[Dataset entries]

== Segment start ==

(** Waits until [ready]; an error when the connection has ended. *)
Fixpoint sock_wait (patience i : nat) env (ready : socket -> bool) (a : Z) st
    : outcome (option Z * vfs_state (net_world P)) :=
  x ← load_sock st a;
  if ready x then Ret (None, st) else
  match ended (s_state x) with
  | Some e => Ret (Some e, st)
  | None =>
    match patience with
    | O => Spin
    | S patience => sock_wait patience (S i) env ready a (env i st)
    end
  end.

(** The result, [dest] and the state. *)
Definition do_recvfrom (patience : nat) env st (a : Z) (dest : list Z) (size fp_flags recv_flags : Z)
    : outcome (Z * list Z * vfs_state (net_world P)) :=
  x ← load_sock st a;
  match ended (s_state x) with
  | Some e => Ret (u32 (-1), dest, set_errno st e)
  | None =>
    if negb (nz (s_read_buffer_length x)) && has_flag fp_flags O_NONBLOCK then Ret (u32 (-1), dest, set_errno st EAGAIN) else
    '(r, st) ← sock_wait patience 0 env (fun x => nz (s_read_buffer_length x)) a st;
    match r with
    | Some e => Ret (u32 (-1), dest, set_errno st e)
    | None =>
      x ← load_sock st a;
      let size := if size >? s_read_buffer_length x then s_read_buffer_length x else size in
      dest ← memcpy dest 0 (s_read_buffer x) 0 size;
      if negb (has_flag recv_flags MSG_PEEK) then
        let n := u32 (s_read_buffer_length x - size) in
        b ← (if nz n then memmove (s_read_buffer x) 0 size n else Ret (s_read_buffer x));
        Ret (size, dest, set_sock st a (with_buffer x b n))
      else Ret (size, dest, st)
    end
  end.

Definition socket_read_cb (patience : nat) env (ctx : vfs_callback_ctx) (dest : list Z) (size : Z) st
    : outcome (Z * list Z * vfs_state (net_world P)) :=
  fp ← match ctx_fp ctx with Some i => aload (vs_files st) (Z.of_nat i) | None => Fault end;
  if f_mount_instance fp =? 0 then Ret (u32 (-1), dest, set_errno st EBADF) else
  do_recvfrom patience env st (f_mount_instance fp) dest size (f_flags fp) 0.

(** [struct recvfrom_data] without the fields that are not used. *)
Record recvfrom_data : Type := RecvData { rd_sockfd : Z; rd_dest : Z; rd_size : Z; rd_flags : Z }.

(** [dest] is the memory at [data->dest]. *)
Definition net_recvfrom (patience : nat) env st (data : recvfrom_data) (dest : list Z)
    : outcome (Z * list Z * vfs_state (net_world P)) :=
  '(r, st) ← get_socket st (rd_sockfd data);
  match r with
  | None => Ret (-1, dest, st)
  | Some a =>
    '(m, st) ← vm_map_user (rd_dest data) (rd_size data) st;
    if m =? 0 then st ← task_signal_segv st; Ret (-1, dest, set_errno st EFAULT) else
    '(read, dest, st) ← do_recvfrom patience env st a dest (rd_size data) 0 (rd_flags data);
    Ret (s32 read, dest, st)
  end.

== Segment end ==

[PROBLEM] Repeat the entries above exactly, beginning at their first line and ending with the line that contains "let n := u32", with nothing added.

[WRITTEN RESPONSE]
(** Waits until [ready]; an error when the connection has ended. *)
Fixpoint sock_wait (patience i : nat) env (ready : socket -> bool) (a : Z) st
    : outcome (option Z * vfs_state (net_world P)) :=
  x ← load_sock st a;
  if ready x then Ret (None, st) else
  match ended (s_state x) with
  | Some e => Ret (Some e, st)
  | None =>
    match patience with
    | O => Spin
    | S patience => sock_wait patience (S i) env ready a (env i st)
    end
  end.

(** The result, [dest] and the state. *)
Definition do_recvfrom (patience : nat) env st (a : Z) (dest : list Z) (size fp_flags recv_flags : Z)
    : outcome (Z * list Z * vfs_state (net_world P)) :=
  x ← load_sock st a;
  match ended (s_state x) with
  | Some e => Ret (u32 (-1), dest, set_errno st e)
  | None =>
    if negb (nz (s_read_buffer_length x)) && has_flag fp_flags O_NONBLOCK then Ret (u32 (-1), dest, set_errno st EAGAIN) else
    '(r, st) ← sock_wait patience 0 env (fun x => nz (s_read_buffer_length x)) a st;
    match r with
    | Some e => Ret (u32 (-1), dest, set_errno st e)
    | None =>
      x ← load_sock st a;
      let size := if size >? s_read_buffer_length x then s_read_buffer_length x else size in
      dest ← memcpy dest 0 (s_read_buffer x) 0 size;
      if negb (has_flag recv_flags MSG_PEEK) then
        let n := u32 (s_read_buffer_length x - size) in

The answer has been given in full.